Context: Hyperparathyroidism occurs frequently in X-linked hypophosphatemia (XLH) and may exacerbate phosphaturia, potentially affecting skeletal abnormalities. Objective: The objective of the study was to suppress elevated PTH levels in XLH patients. Design: This was a prospective, randomized, placebo-controlled, double-blind, 1-year trial of paricalcitol, with outcomes measured at entry and 1 year later. Setting: Patients were recruited from the investigators' clinics or referred from throughout the United States. Data were collected in an in-patient hospital research unit.
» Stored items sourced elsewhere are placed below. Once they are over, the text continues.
Lemma parse_match {A} E (g : parser A) s a off : run g s = PMatch a "" → parse E s g off = Ok a.
Proof. intros H. unfold parse. rewrite run_expect_l, H. simpl. by rewrite run_eoi. Qed.
Lemma parse_Ok_inv {A} E (g : parser A) s a off : parse E s g off = Ok a → run g s = PMatch a "".
Proof.
  unfold parse. rewrite run_expect_l. destruct (run g s) as [a' r| |]; simpl; [|done..].
  rewrite run_eoi. destruct r; simpl; intros; by simplify_eq.
Qed.
Lemma parse_ensures {A} E (g : parser A) s a off Q : ensures g Q → parse E s g off = Ok a → Q a.
Proof. intros Hg ?%parse_Ok_inv. by eapply Hg. Qed.

(** A parse error is a syntax error; when it has a position, the position is the offset
    of the place in the input where the expected token is missing. *)
Lemma parse_Throw_inv {A} E (g : parser A) s off e :
  forward g → parse E s g off = Throw e →
  (run g s = PFail ∧ e = EResponse (syntaxError E)) ∨
  ∃ before rest which, s = before +:+ rest ∧
    e = EResponse (syntaxErrorAt E (u32 (N.of_nat (String.length before) + off)) which).
Proof.
  intros Hg. unfold parse.
  assert (forward (expect_l g eoi)) as Hf by (apply fwd_cast, fwd_expect; [done|apply fwd_eoi]).
  specialize (Hf s). destruct (run (expect_l g eoi) s) as [| |w n] eqn:E'; intros H; simplify_eq.
  - left. rewrite run_expect_l in E'. destruct (run g s) as [a r| |]; simpl in E'; [|done..].
    by destruct (run eoi r).
  - right. destruct Hf as [before ->]. exists before, w, n. split; [done|].
    unfold distance. rewrite str_length_app. do 4 f_equal. lia.
Qed.
End parse.

(** ** The main theorems *)

Section restconf_path.
Context {X : X3} {HX : X3Laws X}.

Lemma run_lit_str_app t r : run (lit_str t) (t +:+ r) = PMatch tt r.
Proof. by rewrite run_lit_str, run_str, strip_prefix_app. Qed.
Lemma run_lit_str_fail t s : strip_prefix t s = None → run (lit_str t) s = PFail.
Proof. intros H. by rewrite run_lit_str, run_str, H. Qed.
Lemma run_alt_fail {A} (p q : parser A) s : run p s = PFail → run (alt p q) s = run q s.
Proof. intros H. by rewrite run_alt, H. Qed.
Lemma run_alt_match {A} (p q : parser A) s a r : run p s = PMatch a r → run (alt p q) s = PMatch a r.
Proof. intros H. by rewrite run_alt, H. Qed.
Lemma run_resource_fail (p : parser URIPrefix) (q : parser (list PathSegment)) s :
  run p s = PFail → run (cast mk_path (expect p q)) s = PFail.
Proof. intros H. by rewrite run_cast, run_expect, H. Qed.
Lemma run_resource_match (p : parser URIPrefix) (q : parser (list PathSegment)) s x r l :
  run p s = PMatch x r → run q r = PMatch l "" →
  run (cast mk_path (expect p q)) s = PMatch (mkPath x l) "".
Proof. intros H H'. rewrite run_cast, run_expect, H. simpl. by rewrite H'. Qed.
Lemma run_lit_attr {A} t s (a : A) :
  run (expect_r (lit_str t) (attr a)) (t +:+ s) = PMatch a s.
Proof. rewrite run_expect_r, run_lit_str_app. simpl. by rewrite run_attr. Qed.
Lemma run_lit_fail {A} t (p : parser A) s :
  strip_prefix t s = None → run (expect_r (lit_str t) p) s = PFail.
Proof. intros H. by rewrite run_expect_r, run_lit_str_fail. Qed.
Lemma run_eoi_fail {A} (p : parser A) c s : run (expect_r eoi p) (String c s) = PFail.
Proof. by rewrite run_expect_r, run_eoi. Qed.

(** The alternatives of [resource] that do not start with the literal at hand fail. *)
Ltac skip_alternative :=
  rewrite run_alt_fail by
    (apply run_resource_fail;
     first [rewrite str_app_cons; apply run_eoi_fail | by apply run_lit_fail]).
Patients: Subjects with a clinical diagnosis of XLH and hyperparathyroidism were offered participation and were eligible if they were 9 years old or older and not pregnant, and their serum calcium level was less than 10.7 mg/dL, their 25-hydroxyvitamin D level was 20 ng/mL or greater, and their creatinine level was 1.5 mg/dL or less. Intervention: The intervention for this study was the use of paricalcitol or placebo for 1 year. Main Outcome Measures: Determined prior to trial onset was the change in PTH area under the curve. Secondary outcomes included renal phosphate threshold per glomerular filtration rate, serum phosphorus, serum alkaline phosphatase activity, and 99mTc-methylenediphosphonate bone scans. Results: PTH area under the curve decreased 17% with paricalcitol, differing (P = .007) from the 20% increase with placebo. The renal phosphate threshold per glomerular filtration rate increased 17% with paricalcitol and decreased 21% with placebo (P = .05). Serum phosphorus increased 12% with paricalcitol but did not differ from placebo. Paricalcitol decreased alkaline phosphatase activity in adults by 21% (no change with placebo, P = .04). Bone scans improved in 6 of 17 paricalcitol subjects, whereas no placebo-treated subject improved. Hypercalciuria developed in six paricalcitol subjects and persisted from baseline in one placebo subject. Conclusions: Suppression of PTH may be a useful strategy for skeletal improvement in XLH patients with hyperparathyroidism, and paricalcitol appears to be an effective adjunct to standard therapy in this setting. Although paricalcitol was well tolerated, urinary calcium and serum calcium and creatinine should be monitored closely with its use.